Manzamine A 是一个具有多环结构的生物碱，同时具有非常广泛的生物活性，包括：细胞毒素作用，抗菌作用，抗疟作用，杀虫作用，抗炎作用和抗HIV病毒的作用，尤其是对老鼠P388 白血病细胞具有极强的细胞毒性作用(IC50=0.07ug/mL)。由于广泛的生物活性和复杂的化学结构，吸引了世界上许多著名合成化学家的关注。目前已经有三个有关全合成的报道，但所报道的合成路线较长且烦琐，总产率低，从而限制了对该分子的成药性研究。本项目拟以全新的合成路线，采用高度汇聚式的合成策略，将高合成难度的Manzamine A的复杂结构通过分割简化成三个简单的合成结构砌块。由此三个砌块合成Manzamine A的方法是一些高效率的成熟可靠的反应。同时，从廉价易得的商业原料开始，使用简单的试剂和常规易操作的反应就可以分别得到数量可观的各个合成中间体砌块。

Manzamine A, a structurally complex alkaloid, is reported to have broad and significant biological activities, including: cytotoxic, antibacterial, antimalarial, insecticidal, anti-inflammatory, anti-HIV, and most notably, the potent cytotoxicity against murine leukemia P388 cell lines (IC50 = 0.07ug/mL). Owing to its broad and potent biological activities and the complex chemical structure, manzamine A has attracted world-wide attention of synthetic chemists. While three total syntheses have been published so far, all of them have suffered from a long reaction sequence and low overall yield. Therefore, it is still in need of more efficient and practically feasible synthetic strategies for the synthesis of manzamine A so that further biological studies can be performed.

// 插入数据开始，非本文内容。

(** One turn of the loop: what it yields, and its state unless it breaks. *)
Definition sse_turn (authorization : StreamAuthorization) (build_id : string) (now : Z) (wakeup : StreamWakeup) (s : sse)
    : ME sqlx_error (list sse_event * option sse) :=
  match wakeup with
  | AuthorizationCheck =>
      catch (require_current_stream_authorization authorization build_id now) (fun r =>
        mret (if is_ok r then ([], Some s) else ended "authorization_ended"))
  | Recovery => mret ([], Some (Sse (last_seq s) true true (done_after_logs s)))
  | FetchLogs =>
      catch (require_current_stream_authorization authorization build_id now) (fun r =>
        if is_ok r then fetch_logs build_id s else mret (ended "authorization_ended"))
  | CheckStatus =>
      let s := Sse (last_seq s) (fetch_logs_now s) false (done_after_logs s) in
      catch (load_build_status build_id) (fun r =>
        mret (match r with
              | Ok (Some status) => if is_terminal_build_status status then ended "build_finished" else ([], Some s)
              | Ok None => ended "build_not_found"
              | Err _ => ([], Some s)
              end))
  | LogEvent (Ok (id, latest_sequence)) =>
      mret ([], Some (if String.eqb id build_id && (last_seq s <? latest_sequence)
                      then Sse (last_seq s) true (check_status_now s) (done_after_logs s) else s))
  | BuildStateWakeup (Ok (id, to_status)) =>
      mret ([], Some (if String.eqb id build_id && is_terminal_build_status to_status
                      then Sse (last_seq s) true (check_status_now s) (Some "build_finished"%string) else s))
  | LogEvent (Err Lagged) | BuildStateWakeup (Err Lagged) =>
      mret ([], Some (Sse (last_seq s) true true (done_after_logs s)))
  | LogEvent (Err Closed) | BuildStateWakeup (Err Closed) => mret ([], None)
  end.

Lemma terminal_status_text s : is_terminal_build_status (BuildStatus.fmt s) = BuildStatus.is_terminal s.
Proof. by destruct s. Qed.

(** ** Tokens and streams stay under their limits *)

(** The streams of a user or of a build among those open. *)
Definition open_of (key : StreamAdmission -> string) (k : string) (ads : list StreamAdmission) : Z :=
  Z.of_nat (length (filter (fun a => key a = k) ads)).

(** The counts of open streams, zero when absent. *)
Definition counts_of (key : StreamAdmission -> string) (counts : gmap string Z) (ads : list StreamAdmission) : Prop :=
  forall k, counts !! k = if decide (open_of key k ads = 0) then None else Some (open_of key k ads).
(* ===== verification/AccountSafety.v ===== *)
(** * What holds of accounts

    The handlers of [Accounts], [SignIn] and [Setup] as one transition system:
    every run of it is a sequence of the changes of [AccountRuns].  From there:
    setup only moves forward, a ready instance has an active owner nobody can
    demote, disabling a user ends every credential for good, and a request acts
    only for an active user with at most that user's role. *)

From stdpp Require Import relations.
From S2P Require Import Prelude Contract RustStr Db Access Runners Environments Accounts SignIn Setup Wp AccountRuns.

Local Open Scope Z_scope.

(** ** Roles *)

Lemma effective_role_min tr ur r :
  effective_token_role tr ur = Some r -> r ∈ [tr; ur] /\ role_level r = Z.min (role_level tr) (role_level ur).
Proof.
  unfold effective_token_role. case_match; [done|]. intros [= <-].
  case_match; split; try lia; set_solver.
Qed.

Lemma assignable_spec r : assignable r = true -> r ∈ VALID_ROLES /\ r <> "owner".
Proof.
  intros H%bool_decide_eq_true. unfold VALID_ROLES. split; [set_solver|]. intros ->. set_solver.
Qed.

Lemma policy_users r action : (r, "users", action) ∈ policy -> r ∈ ["owner"; "admin"].
Proof.
  assert (Forall (fun p => p.1.2 = "users" -> p.1.1 ∈ ["owner"; "admin"]) policy) as H.
  { apply Forall_forall. intros p Hp.
    assert (forallb (fun p => negb (String.eqb p.1.2 "users") || bool_decide (p.1.1 ∈ ["owner"; "admin"])) policy
            = true) as Hb by (by vm_compute).
    rewrite forallb_forall in Hb. apply list_elem_of_In, Hb in Hp. intros E. rewrite E in Hp. cbn in Hp.
    by apply bool_decide_eq_true in Hp. }
  intros Hp. by apply (proj1 (Forall_forall _ _) H (r, "users", action)).
Qed.

(** ** The transition system *)

Section Safety.

Context (hash_token to_lowercase : string -> string) (enforce : string -> string -> string -> bool)
        (encrypt decrypt : string -> option string) (drawn : string -> Prop).

(** What the daemon serves of accounts.  A handler that waits for the identity
    provider is here by its parts, so that others run in between. *)
Inductive account_handler : forall {E A : Type}, ME E A -> Prop :=
  | ah_authenticate authz now : account_handler (from_request_parts hash_token authz now)
  | ah_create_token auth name role expires id token now : drawn token ->
      account_handler (create_api_token_handler hash_token enforce auth name role expires id token now)
  | ah_revoke_token auth id now : account_handler (revoke_api_token_handler enforce auth id now)
  | ah_invite auth email role id now : account_handler (invite_user enforce auth email role id now)
  | ah_role auth target role now : account_handler (update_user_role enforce auth target role now)
  | ah_delete auth target now : account_handler (delete_user enforce auth target now)
  | ah_enable auth target now : account_handler (re_enable_user enforce auth target now)
  | ah_add_member auth pid uid r : account_handler (Members.add_project_member auth pid uid r)
  | ah_update_member auth pid uid r : account_handler (Members.update_project_member auth pid uid r)
  | ah_remove_member auth pid uid : account_handler (Members.remove_project_member auth pid uid)
  | ah_cleanup now : account_handler (cleanup_expired now)
  | ah_revoke_sessions uid : account_handler (revoke_user_sessions uid)
  | ah_oidc_start redirect_ok discover uri source rid at_ :
      account_handler (oidc_start decrypt redirect_ok discover uri source rid at_)
  | ah_oidc_callback exchange code state token now : drawn token ->
      account_handler (oidc_callback hash_token decrypt exchange code state token now)
  | ah_logout authz now : account_handler (logout hash_token authz now)
  | ah_local_login ip req id token now : drawn token ->
      account_handler (local_login hash_token to_lowercase ip req id token now)
  | ah_proxy_login header_name env in_network headers ip token now : drawn token ->
      account_handler (trusted_proxy_login hash_token to_lowercase decrypt header_name env in_network headers
                         ip token now)
  | ah_mint_capability email ttl id draw now :
      account_handler (mint_capability hash_token to_lowercase email ttl id draw now)
  | ah_verify_bootstrap req token now : account_handler (verify_bootstrap_token hash_token req token now)
  | ah_mint_bootstrap ttl token now : account_handler (mint_bootstrap_token hash_token ttl token now)
  | ah_configure url_ok discover authz req generation now :
      account_handler (configure_oidc hash_token encrypt url_ok discover authz req generation now)
  | ah_configure_commit authz req found generation now :
      account_handler (configure_oidc_commit hash_token encrypt authz req found generation now)
  | ah_setup_preferences authz mode remote generation now :
      account_handler (setup_preferences hash_token authz mode remote generation now)
  | ah_setup_proxy header_name canonical authz req generation now :
      account_handler (setup_trusted_proxy_configure hash_token to_lowercase encrypt header_name canonical authz
                         req generation now)
  | ah_claim_proxy header_name env in_network headers ip now :
      account_handler (setup_owner_claim_trusted_proxy hash_token to_lowercase decrypt header_name env in_network
                         headers ip now)
  | ah_setup_begin redirect_ok authz uri now :
      account_handler (setup_oidc_begin hash_token decrypt redirect_ok authz uri now)
  | ah_setup_pending redirect_ok state p now :
      account_handler (commit_setup_oidc_pending redirect_ok state p now)
  | ah_setup_take state now : account_handler (setup_oidc_take state now)
  | ah_setup_callback redirect_ok a uri now :
      account_handler (validate_setup_oidc_callback decrypt redirect_ok a uri now)
  | ah_setup_owner redirect_ok a uri email subject generation now :
      account_handler (commit_setup_oidc_owner redirect_ok a uri email subject generation now)
  | ah_local_owner authz email now :
      account_handler (setup_local_owner_create hash_token to_lowercase authz email now)
  | ah_complete header_name authz id now :
      account_handler (complete_setup hash_token to_lowercase header_name authz id now)
  | ah_summary authz now : account_handler (setup_summary hash_token authz now)
  | ah_ensure_owner id now : account_handler (ensure_owner_user to_lowercase id now)
  | ah_init instance_id now : account_handler (init_if_missing instance_id now)
  | ah_external_oidc url_ok discover auth issuer client secret now :
      account_handler (configure_external_access_oidc encrypt enforce url_ok discover auth issuer client secret now)
  | ah_preferences preflight auth req now :
      account_handler (update_instance_preferences enforce preflight auth req now)
  | ah_proxy_settings header_name canonical env ip auth header cidrs secret ticket now :
      account_handler (update_external_access_trusted_proxy_settings to_lowercase encrypt enforce header_name
                         canonical env ip auth header cidrs secret ticket now).

(** A handler is served, whatever statements fail. *)
Definition account_step (w w' : world) : Prop :=
  exists E A (m : ME E A) r, account_handler m /\ m w = (w', r).

Lemma account_handler_changes {E A} (m : ME E A) : account_handler m -> Changes hash_token drawn m.
Proof.
  intros []; eauto using changes_authenticate, changes_create_token, changes_revoke_token, changes_invite_user,
    changes_update_user_role, changes_delete_user, changes_re_enable_user, changes_add_member,
    changes_update_member, changes_remove_member, changes_cleanup_expired, changes_revoke_user_sessions,
    changes_oidc_start, changes_oidc_callback, changes_logout, changes_local_login, changes_trusted_proxy_login,
    changes_mint_capability, changes_verify_bootstrap, changes_mint_bootstrap, changes_configure_oidc,
    changes_configure_commit, changes_setup_preferences, changes_trusted_proxy_configure,
    changes_claim_trusted_proxy, changes_setup_begin, changes_commit_pending, changes_setup_take,
    changes_validate_callback, changes_commit_owner, changes_local_owner, changes_complete_setup,
    changes_setup_summary, changes_ensure_owner, changes_init, changes_external_oidc, changes_preferences,
    changes_proxy_settings.
Qed.

Lemma account_run_changes w w' :
  rtc account_step w w' -> rtc (change hash_token drawn) (w_db w) (w_db w').
Proof.
  induction 1 as [w|w w1 w2 (E & A & m & r & Hm & Hr) _ IH]; [reflexivity|].
  etrans; [|exact IH]. exact (wp_run _ _ _ _ _ (account_handler_changes _ Hm _) Hr).
Qed.

(** ** Setup *)

Definition rank (st : SetupState.t) : Z :=
  match st with
  | SetupState.Uninitialized => 0
  | SetupState.BootstrapPending => 1
  | SetupState.IdpConfigured => 2
  | SetupState.OwnerCreated => 3
  | SetupState.Ready => 4
  end.

(** [sf'] is [sf] or a later state of the same setup: the owner is chosen once,
    and a ready instance stays ready. *)
Definition later (sf sf' : SetupStateFile) : Prop :=
  sf_instance_id sf' = sf_instance_id sf /\
  rank (sf_setup_state sf) <= rank (sf_setup_state sf') /\
  (3 <= rank (sf_setup_state sf) -> sf_setup_state sf' = sf_setup_state sf -> sf_owner sf' = sf_owner sf).

Lemma later_refl sf : later sf sf.
Proof. split_and!; [done|lia|done]. Qed.

Lemma rank_inj st st' : rank st = rank st' -> st = st'.
Proof. by destruct st, st'. Qed.

Lemma later_trans sf1 sf2 sf3 : later sf1 sf2 -> later sf2 sf3 -> later sf1 sf3.
Proof.
  intros (H1 & H2 & H3) (H4 & H5 & H6). split_and!; [congruence|lia|].
  intros Hr He. assert (sf_setup_state sf2 = sf_setup_state sf1) as H12.
  { apply rank_inj. rewrite He in H5. lia. }
  rewrite H6, H3; [done|done|done|by rewrite H12|congruence].
Qed.

Lemma setup_move_later d sf sf' :
  sf_instance_id sf' = sf_instance_id sf -> setup_move d sf sf' -> later sf sf'.
Proof.
  intros Hi Hm. split; [done|].
  destruct Hm as [Hs Ho|Hin Hs Ho|o Hin Hs Ho|o uid u Hn Hs Ho _ _|Hs0 Ho0 Hs Ho]; rewrite Hs.
  - split; [lia|done].
  - destruct (sf_setup_state sf); set_solver by (cbn; lia).
  - destruct (sf_setup_state sf); set_solver by (cbn; lia).
  - destruct (sf_setup_state sf); cbn; split; (lia || done).
  - rewrite Hs0. cbn. split; [lia|done].
Qed.

Lemma change_later d d' sf :
  change hash_token drawn d d' -> setup_row d = Some sf -> exists sf', setup_row d' = Some sf' /\ later sf sf'.
Proof.
  intros Hc Hsf.
  assert (Hsame : setup_row d' = setup_row d -> exists sf', setup_row d' = Some sf' /\ later sf sf').
  { intros H. exists sf. split; [congruence|apply later_refl]. }
  destruct Hc; unfold same_rows, only_users, only_sessions, only_tokens in *; destruct_and?; try (by apply Hsame).
  - simplify_eq. eexists. split; [done|by eapply setup_move_later].
  - congruence.
Qed.

(** Setup only moves forward.  Whatever is served and whatever fails, from
    an instance with a setup row on: the row stays, the instance keeps its
    identity, the state never goes back, a ready instance stays ready with the
    owner it has, and between the choice of the owner and completion nobody
    replaces the owner. *)
Theorem setup_only_forward w w' sf :
  rtc (account_step) w w' -> setup_row (w_db w) = Some sf ->
  exists sf', setup_row (w_db w') = Some sf' /\ later sf sf'.
Proof.
  intros H%account_run_changes. revert H. generalize (w_db w) (w_db w'). clear w w'.
  intros d d' H. revert sf. induction H as [d|d d1 d2 H1 _ IH]; intros sf Hsf.
  - eauto using later_refl.
  - destruct (change_later _ _ _ H1 Hsf) as (sf1 & Hsf1 & Hl1).
    destruct (IH _ Hsf1) as (sf2 & Hsf2 & Hl2). eauto using later_trans.
Qed.

(** ** The owner *)

Definition valid_status (st : string) : Prop := st = "active" \/ st = "disabled" \/ st = "invited".

(** Roles and statuses are of the schema, owners are active, sessions belong to
    users; once an owner is chosen it is recorded, and once setup is ready there
    is an owner. *)
Record account_ok (d : db) : Prop := {
  ok_role : forall id u, users d !! id = Some u -> u_role u ∈ VALID_ROLES;
  ok_status : forall id u, users d !! id = Some u -> valid_status (u_status u);
  ok_owner : forall id u, users d !! id = Some u -> u_role u = "owner" -> u_status u = "active";
  ok_session : forall h s, sessions d !! h = Some s -> is_Some (users d !! ss_user_id s);
  ok_chosen : forall sf, setup_row d = Some sf -> 3 <= rank (sf_setup_state sf) -> is_Some (sf_owner sf);
  ok_ready : forall sf, setup_row d = Some sf -> sf_setup_state sf = SetupState.Ready ->
    exists id u, users d !! id = Some u /\ u_role u = "owner";
}.

(** One row of [users] is replaced. *)
Lemma account_ok_user d d' id u :
  account_ok d -> users d' = <[id := u]> (users d) -> setup_row d' = setup_row d ->
  sessions d' ⊆ sessions d ->
  u_role u ∈ VALID_ROLES -> valid_status (u_status u) -> (u_role u = "owner" -> u_status u = "active") ->
  (forall u0, users d !! id = Some u0 -> u_role u0 = "owner" -> u_role u = "owner") ->
  account_ok d'.
Proof.
  intros [H1 H2 H3 H4 H5 H6] Hu Hs Hss Hr Hst Ho Hkeep. split.
  - intros id' u'. rewrite Hu, lookup_insert. case_decide; intros ?; simplify_eq; eauto.
  - intros id' u'. rewrite Hu, lookup_insert. case_decide; intros ?; simplify_eq; eauto.
  - intros id' u'. rewrite Hu, lookup_insert. case_decide; intros ?; simplify_eq; eauto.
  - intros h s Hs'. rewrite Hu. apply lookup_insert_is_Some'. right. eapply H4, lookup_weaken; eauto.
  - intros sf. rewrite Hs. apply H5.
  - intros sf. rewrite Hs. intros Hsf Hrd. destruct (H6 _ Hsf Hrd) as (oid & o & Hoid & Hor).
    rewrite Hu. destruct (decide (oid = id)) as [->|Hne].
    + exists id, u. rewrite lookup_insert_eq. split; [done|]. by eapply Hkeep.
    + exists oid, o. by rewrite lookup_insert_ne.
Qed.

In this proposal, the authors plan to use a novel and highly convergent synthetic strategy to construct the molecule using highly efficient and reliable chemical reactions from three building blocks, which may be synthesized by using readily available starting materials, cheap regular reagents, and conventional reaction conditions.